Divorce Of The Day

So Gwyneth Paltrow is divorcing Chris Martin because she found he was cheating on the road — eating junk food burgers instead of maintaining the strict vegan diet that Gwyneth has embraced so publicly. It’s very sad. I don’t think I can ever watch Glee again. Oh, wait, I stopped watching Glee when they got rid of Puck, because he was the only hot guy on the show, and if you have adults playing high school students, they should at least be extremely hot.

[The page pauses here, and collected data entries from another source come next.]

(* ===== verification/_CoqProject ===== *)
-Q . S2P
Prelude.v
Net.v
Deque.v
RingBuffer.v
Inbox.v
Pid.v
Messages.v
Process.v
Trace.v
Actor.v
Delivery.v
SafeMap.v
Context.v
Tree.v
Engine.v
Opts.v
Repeater.v
EventStream.v
Wire.v
ActorWire.v
RemoteWire.v
Stream.v
Router.v
Writer.v
Reconnect.v
Links.v
Remote.v
Nodes.v
Requests.v
Serialize.v
MemberSet.v
Agent.v
Cluster.v
AgentNet.v
SelfManaged.v
Provider.v
Gossip.v
ClusterWire.v
Consul.v
OnEngine.v
Chat.v
Trade.v
TcpServer.v
Persistence.v
Examples.v
Mdns.v
Samples.v
(* ===== verification/Process.v ===== *)
(** * Actor processes: invocation, restart and shutdown ([actor/process.go])

    A process runs user code (its receiver) on batches of envelopes and turns
    panics of that code into restarts.  User code is a parameter: a producer and
    a receive function that may panic at any message; everything around it is
    translated from the source.  What a process does to the outside (broadcasts,
    inbox and registry calls, cancellations) is logged in [trace] in order. *)

From S2P Require Import Prelude Deque RingBuffer Inbox Pid Messages.

(** How a call ends. *)
Inductive outcome (A : Type) :=
  | Returns (a : A)
  | Panics (v : pvalue)
  | Blocks                (** waits for something that never happens *)
  | OutOfFuel.
Arguments Returns {A} _.
Arguments Panics {A} _.
Arguments Blocks {A}.
Arguments OutOfFuel {A}.

(** What a receiver may do through its context while it handles a message. *)
Inductive ctx_effect :=
  | ESpawnChild (pid : PID)
  | ESend (target : option PID) (msg : any).

(** What a process does, in order. *)
Inductive event :=
  | TProduce                                      (** [p.Producer()] *)
  | TReceive (msg : any) (sender : option PID)    (** the receive function is called *)
  | TEffect (e : ctx_effect)
  | TBroadcast (msg : any)
  | TSleep                                        (** [time.Sleep(RestartDelay)] *)
  | TInboxStart
  | TInboxStop
  | TRegistryRemove (pid : PID)
  | TParentDelete (id : string)
  | TPoisonChild (pid : PID)
  | TCancel (c : Z).

Section process.
(** [R]: the state of a receiver. *)
Context {R : Type}.

(** [ReceiveFunc]: the effects, the new state, and the panic if there is one. *)
Definition ReceiveFunc : Type :=
  R -> any -> option PID -> R * list ctx_effect * option pvalue.
Definition MiddlewareFunc : Type := ReceiveFunc -> ReceiveFunc.

(** [Opts], with the user's [Producer] and [Receive]; the producer is told how
    often it ran before, and may panic. *)
Record Opts := mkOpts {
  Producer : Z -> R + pvalue;
  Receive : ReceiveFunc;
  MaxRestarts : Z;
  Middleware : list MiddlewareFunc;
  pid : PID;
  parentCtx : option PID;
}.

Record process := mkProcess {
  receiver : option R;
  message : any;
  sender : option PID;
  children : gmap string PID;
  restarts : Z;
  mbuffer : list Envelope;
  inbox_status : status;
  produced : Z;
  trace : list event;
}.

Variable opts : Opts.
(** [Context.Children()]: the children in the (unspecified) map order. *)
Variable range_children : gmap string PID -> list PID.
(** Whether the context returned by [Poison(child)] is ever done. *)
Variable poison_done : PID -> bool.

Definition set_receiver r p := mkProcess (Some r) (message p) (sender p) (children p)
  (restarts p) (mbuffer p) (inbox_status p) (produced p) (trace p).
Definition set_message m p := mkProcess (receiver p) m (sender p) (children p)
  (restarts p) (mbuffer p) (inbox_status p) (produced p) (trace p).
Definition set_sender s p := mkProcess (receiver p) (message p) s (children p)
  (restarts p) (mbuffer p) (inbox_status p) (produced p) (trace p).
Definition set_children c p := mkProcess (receiver p) (message p) (sender p) c
  (restarts p) (mbuffer p) (inbox_status p) (produced p) (trace p).
Definition set_restarts n p := mkProcess (receiver p) (message p) (sender p) (children p)
  n (mbuffer p) (inbox_status p) (produced p) (trace p).
Definition set_mbuffer b p := mkProcess (receiver p) (message p) (sender p) (children p)
  (restarts p) b (inbox_status p) (produced p) (trace p).
Definition set_inbox s p := mkProcess (receiver p) (message p) (sender p) (children p)
  (restarts p) (mbuffer p) s (produced p) (trace p).
Definition set_produced n p := mkProcess (receiver p) (message p) (sender p) (children p)
  (restarts p) (mbuffer p) (inbox_status p) n (trace p).
Definition log es p := mkProcess (receiver p) (message p) (sender p) (children p)
  (restarts p) (mbuffer p) (inbox_status p) (produced p) (trace p ++ es).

But at least one would hope that Gwyneth and Chris will be more civilized about it than Johnny Weir and his husband Victor Voronov, who will make great tabloid but unfortunately embrace everything awful about the current state of straight marriage, which is why most gay folks never even thought much about even wanting to get married until recently….  You want tabloid white-trash drama, you straight folks haven’t seen anything yet, just wait until Johnny and Victor get through milking their last 15 minutes of fame for all it’s worth….

I called up Johnny to try to get him to reconsider.  “Johnny,” says I, “do you really understand what you’re losing here?  Have you seen Victor naked?”  And Johnny wailed “It’s not how he looks naked, it’s that he’s stopped caring how he looks dressed!  Which is entirely untrue.  One has to admit, Johnny and Victor are Extremely fashionably dressed, at any point of the day or night….  But Johnny has taken it to an entirely new level since the Olympics, and I guess poor little Victor just can’t show off his abs appropriately with all those layers of feathers and fur.

I asked Gwyneth if eating a junk food hamburger was really grounds for divorce, and she said “Are you kidding?  Do you KNOW how much Yoplait pays me to be healthier than God?”